__Work to complete__. Below are some records. Print exactly the lines between the one holding "Ret _ _ => False" and the one holding "after a w tr", inclusive, and nothing else.

__Raw data__.

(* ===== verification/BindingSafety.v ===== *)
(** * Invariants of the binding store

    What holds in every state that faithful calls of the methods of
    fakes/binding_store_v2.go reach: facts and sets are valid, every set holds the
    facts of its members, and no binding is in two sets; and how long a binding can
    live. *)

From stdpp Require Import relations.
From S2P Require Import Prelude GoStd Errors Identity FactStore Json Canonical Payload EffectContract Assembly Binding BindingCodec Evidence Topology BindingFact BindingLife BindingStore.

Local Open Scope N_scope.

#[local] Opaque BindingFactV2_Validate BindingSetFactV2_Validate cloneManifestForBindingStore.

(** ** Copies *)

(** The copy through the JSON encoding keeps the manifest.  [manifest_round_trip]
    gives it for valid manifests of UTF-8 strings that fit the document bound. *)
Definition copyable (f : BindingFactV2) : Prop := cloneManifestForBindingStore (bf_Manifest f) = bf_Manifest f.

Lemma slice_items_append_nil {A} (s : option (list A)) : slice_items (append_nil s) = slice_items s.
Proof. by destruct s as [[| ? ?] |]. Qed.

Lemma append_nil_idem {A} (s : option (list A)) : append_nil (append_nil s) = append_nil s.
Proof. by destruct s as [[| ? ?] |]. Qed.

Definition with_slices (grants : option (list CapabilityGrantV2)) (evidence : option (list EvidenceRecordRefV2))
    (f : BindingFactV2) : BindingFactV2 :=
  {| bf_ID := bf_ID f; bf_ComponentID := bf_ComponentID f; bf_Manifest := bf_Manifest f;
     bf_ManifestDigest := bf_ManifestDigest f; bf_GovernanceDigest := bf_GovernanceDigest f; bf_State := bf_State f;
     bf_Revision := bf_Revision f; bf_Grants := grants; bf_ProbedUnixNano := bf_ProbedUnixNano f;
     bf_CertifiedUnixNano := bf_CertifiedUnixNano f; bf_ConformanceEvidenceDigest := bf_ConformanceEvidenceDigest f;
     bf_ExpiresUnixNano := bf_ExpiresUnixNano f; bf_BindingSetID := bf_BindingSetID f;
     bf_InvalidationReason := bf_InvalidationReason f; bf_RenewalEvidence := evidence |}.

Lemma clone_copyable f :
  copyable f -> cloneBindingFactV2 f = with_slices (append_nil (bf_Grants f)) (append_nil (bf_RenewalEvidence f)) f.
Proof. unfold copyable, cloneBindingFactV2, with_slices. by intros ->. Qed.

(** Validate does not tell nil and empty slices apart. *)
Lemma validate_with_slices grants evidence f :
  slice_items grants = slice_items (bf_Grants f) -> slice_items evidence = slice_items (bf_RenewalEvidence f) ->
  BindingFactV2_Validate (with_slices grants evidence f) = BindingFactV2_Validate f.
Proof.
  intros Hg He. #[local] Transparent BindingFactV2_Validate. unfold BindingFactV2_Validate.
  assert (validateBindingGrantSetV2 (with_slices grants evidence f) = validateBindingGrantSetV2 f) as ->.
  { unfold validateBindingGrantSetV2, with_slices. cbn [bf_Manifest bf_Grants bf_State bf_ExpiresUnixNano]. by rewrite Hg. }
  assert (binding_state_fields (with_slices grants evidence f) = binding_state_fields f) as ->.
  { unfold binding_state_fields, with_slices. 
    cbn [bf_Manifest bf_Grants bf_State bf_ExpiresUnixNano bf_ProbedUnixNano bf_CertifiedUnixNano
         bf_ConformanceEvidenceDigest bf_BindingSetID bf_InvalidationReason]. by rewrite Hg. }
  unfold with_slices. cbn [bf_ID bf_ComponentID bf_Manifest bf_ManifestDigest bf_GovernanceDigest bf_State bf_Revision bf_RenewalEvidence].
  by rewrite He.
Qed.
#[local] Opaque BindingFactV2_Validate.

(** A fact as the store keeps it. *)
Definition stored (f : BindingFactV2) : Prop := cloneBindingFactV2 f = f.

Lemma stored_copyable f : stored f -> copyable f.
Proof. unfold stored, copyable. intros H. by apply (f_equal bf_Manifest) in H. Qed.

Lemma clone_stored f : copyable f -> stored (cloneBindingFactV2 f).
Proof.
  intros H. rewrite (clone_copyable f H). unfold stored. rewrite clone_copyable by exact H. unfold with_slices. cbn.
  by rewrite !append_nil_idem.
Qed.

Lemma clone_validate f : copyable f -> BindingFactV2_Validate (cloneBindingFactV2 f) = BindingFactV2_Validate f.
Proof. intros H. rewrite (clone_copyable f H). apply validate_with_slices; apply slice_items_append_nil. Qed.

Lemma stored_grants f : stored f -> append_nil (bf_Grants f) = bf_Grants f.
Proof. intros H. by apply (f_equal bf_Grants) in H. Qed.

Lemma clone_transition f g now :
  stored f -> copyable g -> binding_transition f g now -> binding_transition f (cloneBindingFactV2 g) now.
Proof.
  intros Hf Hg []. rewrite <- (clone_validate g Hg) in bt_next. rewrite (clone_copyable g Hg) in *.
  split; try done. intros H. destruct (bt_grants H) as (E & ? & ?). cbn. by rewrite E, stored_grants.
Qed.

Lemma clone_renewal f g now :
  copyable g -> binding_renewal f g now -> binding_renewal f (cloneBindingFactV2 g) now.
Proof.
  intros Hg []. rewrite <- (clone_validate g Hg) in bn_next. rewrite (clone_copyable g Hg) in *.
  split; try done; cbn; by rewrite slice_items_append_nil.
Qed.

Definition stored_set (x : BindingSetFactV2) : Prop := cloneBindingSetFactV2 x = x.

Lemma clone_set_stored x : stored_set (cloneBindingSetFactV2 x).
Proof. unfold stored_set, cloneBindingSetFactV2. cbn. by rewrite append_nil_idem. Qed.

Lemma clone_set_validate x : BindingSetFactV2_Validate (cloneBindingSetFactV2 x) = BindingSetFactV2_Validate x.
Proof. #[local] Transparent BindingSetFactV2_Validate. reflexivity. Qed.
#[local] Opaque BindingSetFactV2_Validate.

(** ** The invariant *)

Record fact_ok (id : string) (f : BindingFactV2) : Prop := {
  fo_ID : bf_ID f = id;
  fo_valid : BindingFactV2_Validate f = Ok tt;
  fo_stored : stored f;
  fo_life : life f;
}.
==
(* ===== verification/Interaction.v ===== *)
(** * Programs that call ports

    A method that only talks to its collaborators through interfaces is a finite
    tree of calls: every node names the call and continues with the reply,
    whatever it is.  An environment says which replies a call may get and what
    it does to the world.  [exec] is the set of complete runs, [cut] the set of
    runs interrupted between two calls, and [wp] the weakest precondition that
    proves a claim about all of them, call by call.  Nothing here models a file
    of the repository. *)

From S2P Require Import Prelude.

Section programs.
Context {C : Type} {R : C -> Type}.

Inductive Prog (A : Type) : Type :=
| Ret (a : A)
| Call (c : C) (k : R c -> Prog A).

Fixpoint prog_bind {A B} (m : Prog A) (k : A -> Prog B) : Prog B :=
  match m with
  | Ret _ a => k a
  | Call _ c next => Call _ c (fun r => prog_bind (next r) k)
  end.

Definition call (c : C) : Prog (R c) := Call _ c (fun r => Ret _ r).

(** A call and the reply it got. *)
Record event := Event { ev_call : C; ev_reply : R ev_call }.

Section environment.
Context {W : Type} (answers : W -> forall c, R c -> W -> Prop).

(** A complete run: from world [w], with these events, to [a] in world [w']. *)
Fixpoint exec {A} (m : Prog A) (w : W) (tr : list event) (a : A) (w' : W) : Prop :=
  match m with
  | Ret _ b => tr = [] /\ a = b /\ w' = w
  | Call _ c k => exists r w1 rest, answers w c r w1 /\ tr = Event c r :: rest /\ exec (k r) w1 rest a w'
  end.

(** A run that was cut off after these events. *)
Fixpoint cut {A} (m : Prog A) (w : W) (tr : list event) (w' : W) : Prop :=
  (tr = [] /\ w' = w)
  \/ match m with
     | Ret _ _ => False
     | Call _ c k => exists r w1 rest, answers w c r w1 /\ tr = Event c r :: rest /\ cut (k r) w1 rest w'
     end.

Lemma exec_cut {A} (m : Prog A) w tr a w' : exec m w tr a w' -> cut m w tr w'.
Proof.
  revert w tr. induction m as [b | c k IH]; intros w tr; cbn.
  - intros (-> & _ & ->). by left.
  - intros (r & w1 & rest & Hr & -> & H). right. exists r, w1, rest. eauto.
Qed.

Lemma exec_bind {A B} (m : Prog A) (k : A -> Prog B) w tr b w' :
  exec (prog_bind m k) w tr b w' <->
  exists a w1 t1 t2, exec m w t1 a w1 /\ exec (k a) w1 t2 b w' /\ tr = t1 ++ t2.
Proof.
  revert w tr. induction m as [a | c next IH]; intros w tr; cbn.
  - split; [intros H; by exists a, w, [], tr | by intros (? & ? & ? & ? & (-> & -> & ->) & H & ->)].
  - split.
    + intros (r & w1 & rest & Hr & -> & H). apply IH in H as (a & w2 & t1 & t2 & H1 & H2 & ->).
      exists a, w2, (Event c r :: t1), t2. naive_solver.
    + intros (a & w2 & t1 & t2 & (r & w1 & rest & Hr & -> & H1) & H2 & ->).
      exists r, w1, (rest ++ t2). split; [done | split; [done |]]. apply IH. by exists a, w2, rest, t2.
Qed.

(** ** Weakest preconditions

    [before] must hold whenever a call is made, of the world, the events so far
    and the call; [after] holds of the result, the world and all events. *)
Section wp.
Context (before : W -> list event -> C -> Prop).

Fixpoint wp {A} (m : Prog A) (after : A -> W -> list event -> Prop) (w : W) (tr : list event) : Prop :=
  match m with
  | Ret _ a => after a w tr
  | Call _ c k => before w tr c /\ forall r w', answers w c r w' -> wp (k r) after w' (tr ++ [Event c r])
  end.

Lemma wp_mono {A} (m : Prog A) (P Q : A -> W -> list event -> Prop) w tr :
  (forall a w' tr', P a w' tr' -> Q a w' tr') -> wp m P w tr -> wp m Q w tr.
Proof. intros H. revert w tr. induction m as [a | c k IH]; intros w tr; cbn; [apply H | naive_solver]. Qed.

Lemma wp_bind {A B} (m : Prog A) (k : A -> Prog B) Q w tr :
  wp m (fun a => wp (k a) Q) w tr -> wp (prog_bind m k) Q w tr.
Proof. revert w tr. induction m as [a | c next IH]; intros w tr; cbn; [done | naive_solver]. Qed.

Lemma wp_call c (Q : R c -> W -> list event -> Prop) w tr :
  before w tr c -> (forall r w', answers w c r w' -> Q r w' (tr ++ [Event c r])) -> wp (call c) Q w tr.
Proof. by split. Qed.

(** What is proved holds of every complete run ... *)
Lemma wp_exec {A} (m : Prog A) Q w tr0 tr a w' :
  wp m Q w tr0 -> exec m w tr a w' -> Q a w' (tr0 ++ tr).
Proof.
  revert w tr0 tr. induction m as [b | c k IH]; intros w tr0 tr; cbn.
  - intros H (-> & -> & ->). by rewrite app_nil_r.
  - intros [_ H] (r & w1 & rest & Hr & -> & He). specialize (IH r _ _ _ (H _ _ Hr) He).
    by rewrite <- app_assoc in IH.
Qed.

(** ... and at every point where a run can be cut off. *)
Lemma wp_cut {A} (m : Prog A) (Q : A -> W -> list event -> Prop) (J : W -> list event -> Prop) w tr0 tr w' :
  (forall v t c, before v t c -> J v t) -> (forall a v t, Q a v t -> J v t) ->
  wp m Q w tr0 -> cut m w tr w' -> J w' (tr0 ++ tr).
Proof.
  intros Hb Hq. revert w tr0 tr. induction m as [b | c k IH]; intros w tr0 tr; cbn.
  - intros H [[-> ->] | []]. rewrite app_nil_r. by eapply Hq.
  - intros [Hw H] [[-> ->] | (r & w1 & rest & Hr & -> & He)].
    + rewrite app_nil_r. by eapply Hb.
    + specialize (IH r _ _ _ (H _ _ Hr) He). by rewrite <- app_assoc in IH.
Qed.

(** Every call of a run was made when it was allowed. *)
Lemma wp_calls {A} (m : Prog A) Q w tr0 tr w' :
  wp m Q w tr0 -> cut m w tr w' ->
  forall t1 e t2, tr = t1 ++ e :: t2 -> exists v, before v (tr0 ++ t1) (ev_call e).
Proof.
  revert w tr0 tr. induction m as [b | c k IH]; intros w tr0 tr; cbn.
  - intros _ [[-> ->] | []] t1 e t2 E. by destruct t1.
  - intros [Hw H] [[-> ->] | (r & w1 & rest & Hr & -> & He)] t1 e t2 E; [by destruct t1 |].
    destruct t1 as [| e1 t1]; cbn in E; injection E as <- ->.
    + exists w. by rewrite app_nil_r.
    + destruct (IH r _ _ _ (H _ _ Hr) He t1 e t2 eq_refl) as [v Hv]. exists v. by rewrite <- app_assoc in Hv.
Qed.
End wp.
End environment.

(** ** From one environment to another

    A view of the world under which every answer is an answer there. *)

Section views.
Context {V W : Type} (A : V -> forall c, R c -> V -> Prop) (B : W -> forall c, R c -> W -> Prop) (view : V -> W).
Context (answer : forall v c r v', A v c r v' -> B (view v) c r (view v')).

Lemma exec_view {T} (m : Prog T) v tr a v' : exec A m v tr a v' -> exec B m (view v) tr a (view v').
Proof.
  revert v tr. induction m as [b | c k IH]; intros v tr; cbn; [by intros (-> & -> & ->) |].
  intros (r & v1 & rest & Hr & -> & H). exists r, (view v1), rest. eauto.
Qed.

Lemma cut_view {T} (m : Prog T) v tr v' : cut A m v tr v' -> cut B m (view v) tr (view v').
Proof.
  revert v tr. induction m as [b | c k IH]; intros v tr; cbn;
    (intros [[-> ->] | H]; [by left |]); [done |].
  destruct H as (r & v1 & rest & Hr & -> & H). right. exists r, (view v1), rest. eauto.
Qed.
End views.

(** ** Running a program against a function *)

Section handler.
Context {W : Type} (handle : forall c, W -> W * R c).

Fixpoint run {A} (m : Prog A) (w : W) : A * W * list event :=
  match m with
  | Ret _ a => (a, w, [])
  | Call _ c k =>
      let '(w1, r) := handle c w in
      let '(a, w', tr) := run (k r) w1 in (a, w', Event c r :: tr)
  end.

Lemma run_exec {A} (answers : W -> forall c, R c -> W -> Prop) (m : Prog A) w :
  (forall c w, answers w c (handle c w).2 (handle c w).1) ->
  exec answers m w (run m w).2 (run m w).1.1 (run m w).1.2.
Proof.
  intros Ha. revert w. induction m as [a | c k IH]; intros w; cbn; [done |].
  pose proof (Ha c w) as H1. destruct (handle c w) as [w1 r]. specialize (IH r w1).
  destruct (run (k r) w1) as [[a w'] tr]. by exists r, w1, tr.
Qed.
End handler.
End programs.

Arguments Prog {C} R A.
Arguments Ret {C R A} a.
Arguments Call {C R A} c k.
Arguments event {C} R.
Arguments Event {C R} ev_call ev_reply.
...
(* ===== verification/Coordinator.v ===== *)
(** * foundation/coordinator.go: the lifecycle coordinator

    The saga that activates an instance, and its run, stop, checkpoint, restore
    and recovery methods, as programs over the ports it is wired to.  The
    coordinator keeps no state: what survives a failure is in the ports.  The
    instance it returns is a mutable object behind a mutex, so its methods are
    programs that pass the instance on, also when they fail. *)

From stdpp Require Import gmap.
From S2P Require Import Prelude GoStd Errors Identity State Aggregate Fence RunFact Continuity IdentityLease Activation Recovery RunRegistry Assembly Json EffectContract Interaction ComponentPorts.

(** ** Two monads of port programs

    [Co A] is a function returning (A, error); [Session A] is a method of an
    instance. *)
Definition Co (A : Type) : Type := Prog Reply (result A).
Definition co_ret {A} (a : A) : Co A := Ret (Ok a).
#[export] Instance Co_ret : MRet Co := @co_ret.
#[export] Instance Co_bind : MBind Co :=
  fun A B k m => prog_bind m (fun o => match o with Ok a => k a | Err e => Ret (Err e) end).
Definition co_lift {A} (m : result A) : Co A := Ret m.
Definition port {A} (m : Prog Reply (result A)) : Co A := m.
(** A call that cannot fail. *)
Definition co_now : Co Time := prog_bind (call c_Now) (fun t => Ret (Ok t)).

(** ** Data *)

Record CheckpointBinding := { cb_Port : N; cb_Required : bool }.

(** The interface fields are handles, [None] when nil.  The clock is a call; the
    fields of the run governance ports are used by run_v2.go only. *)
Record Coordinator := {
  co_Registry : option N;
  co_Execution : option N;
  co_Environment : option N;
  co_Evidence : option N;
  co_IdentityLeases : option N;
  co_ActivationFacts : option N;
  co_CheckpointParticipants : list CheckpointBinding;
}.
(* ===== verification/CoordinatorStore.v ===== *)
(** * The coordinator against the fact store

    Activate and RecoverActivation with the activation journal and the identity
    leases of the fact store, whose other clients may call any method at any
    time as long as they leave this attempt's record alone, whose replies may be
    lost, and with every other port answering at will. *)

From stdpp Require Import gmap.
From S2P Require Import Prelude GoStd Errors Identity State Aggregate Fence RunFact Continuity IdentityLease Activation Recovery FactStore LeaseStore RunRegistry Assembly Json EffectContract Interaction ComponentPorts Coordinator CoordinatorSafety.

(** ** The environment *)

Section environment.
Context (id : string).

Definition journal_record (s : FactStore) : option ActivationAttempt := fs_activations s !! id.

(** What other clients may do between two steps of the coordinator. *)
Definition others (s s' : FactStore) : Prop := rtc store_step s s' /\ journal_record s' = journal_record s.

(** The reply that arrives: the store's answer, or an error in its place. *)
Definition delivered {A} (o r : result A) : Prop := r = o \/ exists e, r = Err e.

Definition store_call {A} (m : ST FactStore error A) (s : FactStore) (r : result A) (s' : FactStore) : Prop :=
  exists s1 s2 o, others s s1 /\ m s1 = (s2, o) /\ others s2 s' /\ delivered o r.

__Written reply__.
     | Ret _ _ => False
     | Call _ c k => exists r w1 rest, answers w c r w1 /\ tr = Event c r :: rest /\ cut (k r) w1 rest w'
     end.

Lemma exec_cut {A} (m : Prog A) w tr a w' : exec m w tr a w' -> cut m w tr w'.
Proof.
  revert w tr. induction m as [b | c k IH]; intros w tr; cbn.
  - intros (-> & _ & ->). by left.
  - intros (r & w1 & rest & Hr & -> & H). right. exists r, w1, rest. eauto.
Qed.

Lemma exec_bind {A B} (m : Prog A) (k : A -> Prog B) w tr b w' :
  exec (prog_bind m k) w tr b w' <->
  exists a w1 t1 t2, exec m w t1 a w1 /\ exec (k a) w1 t2 b w' /\ tr = t1 ++ t2.
Proof.
  revert w tr. induction m as [a | c next IH]; intros w tr; cbn.
  - split; [intros H; by exists a, w, [], tr | by intros (? & ? & ? & ? & (-> & -> & ->) & H & ->)].
  - split.
    + intros (r & w1 & rest & Hr & -> & H). apply IH in H as (a & w2 & t1 & t2 & H1 & H2 & ->).
      exists a, w2, (Event c r :: t1), t2. naive_solver.
    + intros (a & w2 & t1 & t2 & (r & w1 & rest & Hr & -> & H1) & H2 & ->).
      exists r, w1, (rest ++ t2). split; [done | split; [done |]]. apply IH. by exists a, w2, rest, t2.
Qed.

(** ** Weakest preconditions

    [before] must hold whenever a call is made, of the world, the events so far
    and the call; [after] holds of the result, the world and all events. *)
Section wp.
Context (before : W -> list event -> C -> Prop).

Fixpoint wp {A} (m : Prog A) (after : A -> W -> list event -> Prop) (w : W) (tr : list event) : Prop :=
  match m with
  | Ret _ a => after a w tr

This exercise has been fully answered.